(** * Knowledge Base export: [scripts/export-knowledge-data.js]

    A shallow embedding of the conversion script (CSV rendering, summary
    statistics, and the driver that reads [articles.json] and writes the
    outputs), together with the properties its specification states.

    Modelling conventions.
    - A JS string is a [string]; the three characters the script inspects
      (comma, double quote, line feed) are ASCII, so working on bytes agrees
      with working on UTF-16 code units.
    - A JS number is an integer [Z] (the safe-integer range, where
      [String(n)] is the decimal numeral); fractional numbers are outside
      the model.
    - A record is a plain object obtained from [JSON.parse]: its own
      enumerable properties, in [Object.keys] order, as an association
      list.  Property reads go through the prototype chain, that is, a name
      the object does not own is looked up on [Object.prototype].
    - The tally objects of the summary ([articleTypes], ...) are plain
      objects created by the literal [{}]; their own properties are a
      [gmap], reads and writes again go through [Object.prototype].
    - Built-ins whose results are not determined by the script
      ([Date.parse], [JSON.parse], [JSON.stringify], the clock, file
      permissions) are section variables. *)

From Stdlib Require Import ZArith String Ascii List Bool Lia DecimalString.
From stdpp Require Import gmap strings list fin_maps.

Open Scope Z_scope.

(** ** JavaScript values and the built-ins the script relies on *)

Module JS.

(** The scalars a record field holds after [JSON.parse]. *)
Inductive scalar : Type :=
| SNull
| SBool (b : bool)
| SNum (n : Z)
| SStr (s : string).

(** Values that can flow through the script: the scalars, [undefined]
    (what reading an absent property yields), and the two kinds of object
    reachable through the prototype chain, a built-in method of
    [Object.prototype] and [Object.prototype] itself (the value of
    [__proto__]). *)
Inductive value : Type :=
| VUndefined
| VNull
| VBool (b : bool)
| VNum (n : Z)
| VStr (s : string)
| VNative (name : string)
| VObjectPrototype.

#[global] Instance scalar_eq_dec : EqDecision scalar.
Proof. solve_decision. Defined.

#[global] Instance value_eq_dec : EqDecision value.
Proof. solve_decision. Defined.

Definition of_scalar (x : scalar) : value :=
  match x with
  | SNull => VNull
  | SBool b => VBool b
  | SNum n => VNum n
  | SStr s => VStr s
  end.

Definition comma : ascii := ","%char.
Definition dquote : ascii := "034"%char.
Definition newline : ascii := "010"%char.
Definition carriage_return : ascii := "013"%char.

Definition str (c : ascii) : string := String c EmptyString.

(** [Array.prototype.join] on an array of strings. *)
Definition join (sep : string) (parts : list string) : string :=
  String.concat sep parts.

(** [Number.prototype.toString] on an integer, in decimal digits.  From
    a magnitude of 1e21 JavaScript writes the exponent form instead, which
    is not modelled. *)
Definition Number_toString (n : Z) : string :=
  NilZero.string_of_int (Z.to_int n).
(** * TaskFlow: the relational schema, its row-level security policies,
      its trigger functions and the client write paths, as a shallow embedding.

    Sources embedded here:
    - [supabase/migrations/20260219002532_...sql]: enums, tables, constraints,
      policies, [has_role], [update_updated_at_column], [handle_new_user];
    - [TasksView] ([saveTask], [toggleStar], [toggleStatus]);
    - [AdminView] ([promoteToAdmin]).

    A database is a record of tables, a table is a list of rows, a statement
    maps a database to a [result]: the new database, or the error that aborts
    the statement and leaves the database as it was. *)

From Stdlib Require Import List String Ascii ZArith Bool Lia Permutation.
Import ListNotations.
Local Open Scope string_scope.
Local Open Scope list_scope.

(** ** Column types *)

(** UUID columns hold the textual form the client sends and receives. *)
Definition uuid := string.
Definition text := string.
(** TIMESTAMP WITH TIME ZONE, as microseconds since the epoch. *)
Definition timestamptz := Z.
(** DATE, as a day number. *)
Definition date := Z.

(** CREATE TYPE public.app_role AS ENUM ('admin', 'user') *)
Inductive app_role := admin | user.
(** CREATE TYPE public.task_priority AS ENUM ('low','medium','high','urgent') *)
Inductive task_priority := low | medium | high | urgent.
(** CREATE TYPE public.task_status AS ENUM (...) *)
Inductive task_status := pending | in_progress | completed | cancelled.

Definition app_role_eqb (a b : app_role) : bool :=
  match a, b with
  | admin, admin | user, user => true
  | _, _ => false
  end.

Definition task_status_eqb (a b : task_status) : bool :=
  match a, b with
  | pending, pending | in_progress, in_progress
  | completed, completed | cancelled, cancelled => true
  | _, _ => false
  end.

(** SQL comparison of a nullable uuid column with a value: NULL never matches. *)
Definition null_eqb (c : option uuid) (v : uuid) : bool :=
  match c with
  | Some x => String.eqb x v
  | None => false
  end.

-------

■ Exercise brief: Each line above with the word "form" needs to be copied.

■ Written response:
    a magnitude of 1e21 JavaScript writes the exponent form instead, which
(** UUID columns hold the textual form the client sends and receives. *)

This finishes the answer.